J’ai mangé un bol de khao soi chez une femme qui avait installé une table pliante et deux tabourets en plastique à côté du stand de tissu et semblait gérer une opération entièrement séparée du bazar principal. Le khao soi est le plat propre à Chiang Rai — un bouillon de curry versé sur des nouilles aux œufs molles surmonté d’un nid de nouilles frites croustillantes, avec un quartier de citron vert sur le côté, de la moutarde verte marinée, des échalotes et un pot de pâte de piment grillé que vous ajoutez à vos risques et périls. J’en ai mis trop. J’en ai remis. Le bouillon était plus riche que toutes les versions que j’avais goûtées à Bangkok, plus foncé, avec une crème de coco réduite jusqu’à quelque chose de presque caramélisé.

Lia m’a retrouvé là, la bouche encore en feu, et a commandé la même chose. Elle a ajouté encore plus de pâte de piment, m’a regardé, et n’a rien dit. Je la connais depuis assez longtemps pour savoir que c’était un tour d’honneur.
Ce Que Je N’Avais Pas Prévu
On m’avait parlé de la nourriture et de l’artisanat. Ce que personne n’avait mentionné, c’était la section du KALARE Night Bazaar — une place couverte séparée hors du couloir principal, accessible par une ouverture entre deux stands de textiles, qui s’ouvre sur une large cour avec une scène permanente à une extrémité et un anneau de vendeurs de nourriture sur le pourtour. La plupart des soirs, il y a de la musique live : non pas les reprises acoustiques qu’on trouve dans les bars à touristes, mais un groupe complet jouant un mélange de pop thaïlandaise, de musique country et de ce que je ne peux décrire que comme du folk thaïlandais du nord chanté dans un micro par un homme d’une cinquantaine d’années qui n’avait manifestement aucun intérêt pour ce qu’attendaient les visiteurs et tout l’intérêt pour ce qu’il voulait jouer.

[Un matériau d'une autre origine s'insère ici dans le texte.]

Lemma get_ends_set_requests l p h : get_ends l (set_requests p h) = get_ends l p.
Proof. by destruct l. Qed.
Lemma get_table_set_requests f p h : get_table f (set_requests p h) = get_table f p.
Proof. by destruct f. Qed.
Lemma get_ends_set_ends l v p : get_ends l (set_ends l v p) = v.
Proof. by destruct l. Qed.
Lemma get_ends_other l l' v p : l <> l' -> get_ends l (set_ends l' v p) = get_ends l p.
Proof. by destruct l, l'. Qed.
Lemma get_table_set_ends f l v p : get_table f (set_ends l v p) = get_table f p.
Proof. by destruct f, l. Qed.
Lemma requests_set_ends l v p : requests (set_ends l v p) = requests p.
Proof. by destruct l. Qed.
Lemma pending_count_set_ends l v p : pending_count (set_ends l v p) = pending_count p.
Proof. by destruct l. Qed.
Lemma get_ends_set_table l f t p : get_ends l (set_table f t p) = get_ends l p.
Proof. by destruct l, f. Qed.
Lemma requests_set_table f t p : requests (set_table f t p) = requests p.
Proof. by destruct f. Qed.
Lemma pending_count_set_table f t p : pending_count (set_table f t p) = pending_count p.
Proof. by destruct f. Qed.
#[export] Hint Rewrite get_ends_set_requests get_table_set_requests get_ends_set_ends get_table_set_ends
  requests_set_ends pending_count_set_ends get_ends_set_table requests_set_table pending_count_set_table : links.

Lemma keeps_requests l p h : keeps_other_lists l p (set_requests p h).
Proof. split; [intros l' _; by destruct l'|]. split; [intros f; by destruct f|done]. Qed.
Lemma keeps_ends l p v : keeps_other_lists l p (set_ends l v p).
Proof. split; [intros l' Hl; by apply get_ends_other|]. split; [intros f; by destruct f, l|by destruct l]. Qed.

Lemma update_links_run x f p q : requests p !! x = Some q ->
  update_links x f p = Some (set_requests p (<[x := with_links f q]> (requests p))).
Proof. intros Hq. unfold update_links. by rewrite Hq. Qed.

(** The first half of [unlink]: the predecessor, or the head, skips the node. *)
Lemma unlink_before l x l1 l2 p q : let f := fields_of l in
  NoDup (l1 ++ x :: l2) -> dlist (requests p) f (l1 ++ x :: l2) (get_ends l p) -> requests p !! x = Some q ->
  exists p', (match get_previous f (links q) with
              | Some y => update_links y (set_next f (get_next f (links q))) p
              | None => Some (set_first l (get_next f (links q)) p)
              end) = Some p' /\
    keeps_other_lists l p p' /\ touches (Links f) (l1 ++ l2) (requests p) (requests p') /\
    seg (requests p') f None l1 (head l2) /\ seg (requests p') f (Some x) l2 None /\
    first_of (get_ends l p') = head (l1 ++ l2) /\ last_of (get_ends l p') = last_of (get_ends l p).
Proof.
  intros f Hnd (Hs & Hf & Hl) Hq. apply seg_app in Hs as [Hs1 Hs2].
  destruct Hs2 as [(q' & Hq' & Hp & Hn) Hs2]. rewrite Hq in Hq'. injection Hq' as <-.
  rewrite Hp, Hn. destruct l1 as [|y l1 _] using rev_ind; cbn [last].
  - eexists. split; [done|]. unfold set_first. split; [apply keeps_ends|]. autorewrite with links.
    split; [apply touches_refl|]. split; [done|]. split; [done|]. cbn. by destruct l2.
  - rewrite last_snoc. assert (Hy : (y ∉ l1) /\ (y ∉ l2) /\ x <> y).
    { rewrite <- app_assoc in Hnd. apply NoDup_app in Hnd as (_ & Hd & Hnd). cbn in Hnd.
      apply NoDup_cons in Hnd as [Hn1 _]. split; [intros Hy; apply (Hd y Hy); by left|set_solver]. }
    destruct Hy as (Hy1 & Hy2 & Hxy).
    destruct (seg_present _ _ _ _ _ y Hs1) as [qy Hqy]; [set_solver|].
    rewrite (update_links_run _ _ _ _ Hqy). eexists. split; [done|]. split; [apply keeps_requests|].
    autorewrite with links. cbn [requests set_requests]. split; [apply touches_next; [done|set_solver]|].
    split; [|split; [by apply seg_insert_other|split; [|done]]].
    + replace (head l2) with (match l2 with [] => None | y :: _ => Some y end) by (by destruct l2).
      by eapply seg_set_next.
    + rewrite Hf. rewrite <- !app_assoc. by destruct l1.
Qed.

(** [unlink] takes exactly one node out of its list. *)
Lemma unlink_spec l x l1 l2 p : let f := fields_of l in
  NoDup (l1 ++ x :: l2) -> dlist (requests p) f (l1 ++ x :: l2) (get_ends l p) ->
  exists p', unlink l x p = Some p' /\ keeps_other_lists l p p' /\
    touches (Links f) (l1 ++ l2) (requests p) (requests p') /\ dlist (requests p') f (l1 ++ l2) (get_ends l p').
Proof.
  intros f Hnd Hd. destruct (seg_present _ _ _ _ _ x (proj1 Hd)) as [q Hq]; [set_solver|].
  destruct (unlink_before l x l1 l2 p q Hnd Hd Hq) as (p1 & Hp1 & Hk1 & Ht1 & Hs1 & Hs2 & Hf1 & Hl1).
  unfold unlink. fold f. rewrite Hq. cbn [mbind option_bind]. fold f in Hp1. rewrite Hp1. cbn [mbind option_bind].
  assert (Hx : x ∉ l1 ++ l2).
  { apply NoDup_app in Hnd as (_ & Hd' & Hnd'). apply NoDup_cons in Hnd' as [Hx2 _].
    rewrite elem_of_app. intros [Hx1|?]; [by apply (Hd' x Hx1); left|done]. }
  rewrite (proj1 Ht1 x Hx), Hq. cbn [mbind option_bind].
  destruct Hd as (Hs & _ & Hlast). apply seg_app in Hs as [_ Hs]. destruct Hs as [(q' & Hq' & Hp & Hn) _].
  rewrite Hq in Hq'. injection Hq' as <-. fold f in Hp, Hn. rewrite Hp, Hn. destruct l2 as [|z l2].
  - eexists. split; [done|]. unfold set_last. split; [by eapply keeps_trans, keeps_ends|].
    autorewrite with links. split; [done|]. rewrite app_nil_r in *. split; [done|]. cbn. split; [done|].
    by destruct (last l1).
  - assert (Hz : (z ∉ l1) /\ (z ∉ l2)).
    { apply NoDup_app in Hnd as (_ & Hd' & Hnd'). do 2 (apply NoDup_cons in Hnd' as [? Hnd']).
      split; [intros Hz; apply (Hd' z Hz); by right; left|done]. }
    destruct Hz as [Hz1 Hz2]. destruct (seg_present _ _ _ _ _ z Hs2) as [qz Hqz]; [by left|].
    rewrite (update_links_run _ _ _ _ Hqz). eexists. split; [done|]. split; [by eapply keeps_trans, keeps_requests|].
    autorewrite with links. cbn [requests set_requests].
    split; [eapply touches_trans; [done|apply touches_previous; [done|set_solver]]|].
    split; [|split].
    + apply seg_app. split; [by apply seg_insert_other|]. replace (match last l1 with Some x0 => Some x0 | None => None end)
        with (last l1) by (by destruct (last l1)). by eapply seg_set_previous.
    + by rewrite Hf1.
    + rewrite Hl1, Hlast. rewrite !last_app. by rewrite last_cons_cons.
Qed.

Lemma NoDup_middle {A} (l1 l2 : list A) x : NoDup (l1 ++ x :: l2) -> NoDup (l1 ++ l2) /\ x ∉ (l1 ++ l2).
Proof.
  intros H. rewrite <- Permutation_middle in H. apply NoDup_cons in H. tauto.
Qed.

(** With the pointers of the node cleared. *)
Lemma unlink_clear_spec l x l1 l2 p : let f := fields_of l in
  NoDup (l1 ++ x :: l2) -> dlist (requests p) f (l1 ++ x :: l2) (get_ends l p) ->
  exists p', unlink_clear l x p = Some p' /\ keeps_other_lists l p p' /\
    touches (Links f) (l1 ++ x :: l2) (requests p) (requests p') /\
    dlist (requests p') f (l1 ++ l2) (get_ends l p') /\
    exists q, requests p' !! x = Some q /\ get_next f (links q) = None /\ get_previous f (links q) = None.
Proof.
  intros f Hnd Hd. destruct (unlink_spec l x l1 l2 p Hnd Hd) as (p1 & Hp1 & Hk1 & Ht1 & Hd1).
  destruct (seg_present _ _ _ _ _ x (proj1 Hd)) as [q Hq]; [set_solver|].
  destruct (NoDup_middle _ _ _ Hnd) as [_ Hx].
  assert (Hq1 : requests p1 !! x = Some q) by (by rewrite (proj1 Ht1 x Hx)).
  unfold unlink_clear. rewrite Hp1. cbn [mbind option_bind]. rewrite (update_links_run _ _ _ _ Hq1). fold f.
  eexists. split; [done|]. split; [by eapply keeps_trans, keeps_requests|]. autorewrite with links.
  cbn [requests set_requests]. split; [|split].
  - eapply touches_trans; [apply (touches_weaken _ (l1 ++ l2)); [set_solver|exact Ht1]|].
    apply touches_write; [done|set_solver| |intros c _; by autorewrite with links].
    intros g Hg. split; [rewrite get_next_other by congruence|rewrite get_previous_set_next];
      [by rewrite get_next_set_previous|by rewrite get_previous_other by congruence].
  - destruct Hd1 as (Hs1 & Hf1 & Hl1). split; [by apply seg_insert_other|]. autorewrite with links. done.
  - eexists. rewrite lookup_insert_eq. split; [done|]. cbn [with_links links]. by autorewrite with links.
Qed.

Nous nous sommes assis sur des bancs en bois bas et avons bu de la Chang en bouteille enveloppée dans des serviettes en papier pour la garder fraîche, et nous avons écouté une musique que nous ne comprenions pas, et regardé la cour se remplir de locaux — des couples plus âgés, un groupe de moines en safran qui s’étaient vraisemblablement arrêtés pour reposer leurs pieds, des adolescents de l’école technique voisine mangeant des cornets en papier de maïs grillé. Les lanternes au-dessus se balançaient doucement dans l’air tiède. La musique était sans hâte et légèrement mélancolique comme peut l’être la musique thaïlandaise du nord, et l’écart entre ce que j’avais prévu de faire de ma soirée et ce que je faisais réellement semblait, à cet instant, être exactement la bonne distance.

J’avais prévu un marché. Je n’avais pas prévu la sensation d’être un invité à quelque chose qui n’était pas arrangé pour les invités.
Quand y aller : De novembre à février est la meilleure fenêtre — les collines ont fraîchi, l’air est sec, et les soirées autour du bazar sont à la température exacte où l’on n’a pas à penser au temps. Évitez avril, qui est la saison de Songkran et transforme la ville en quelque chose de merveilleux mais d’entièrement différent. Le marché fonctionne tous les soirs de roughly 17h00 à 23h00, et il mérite plus de votre temps que la plupart des gens ne lui en accordent.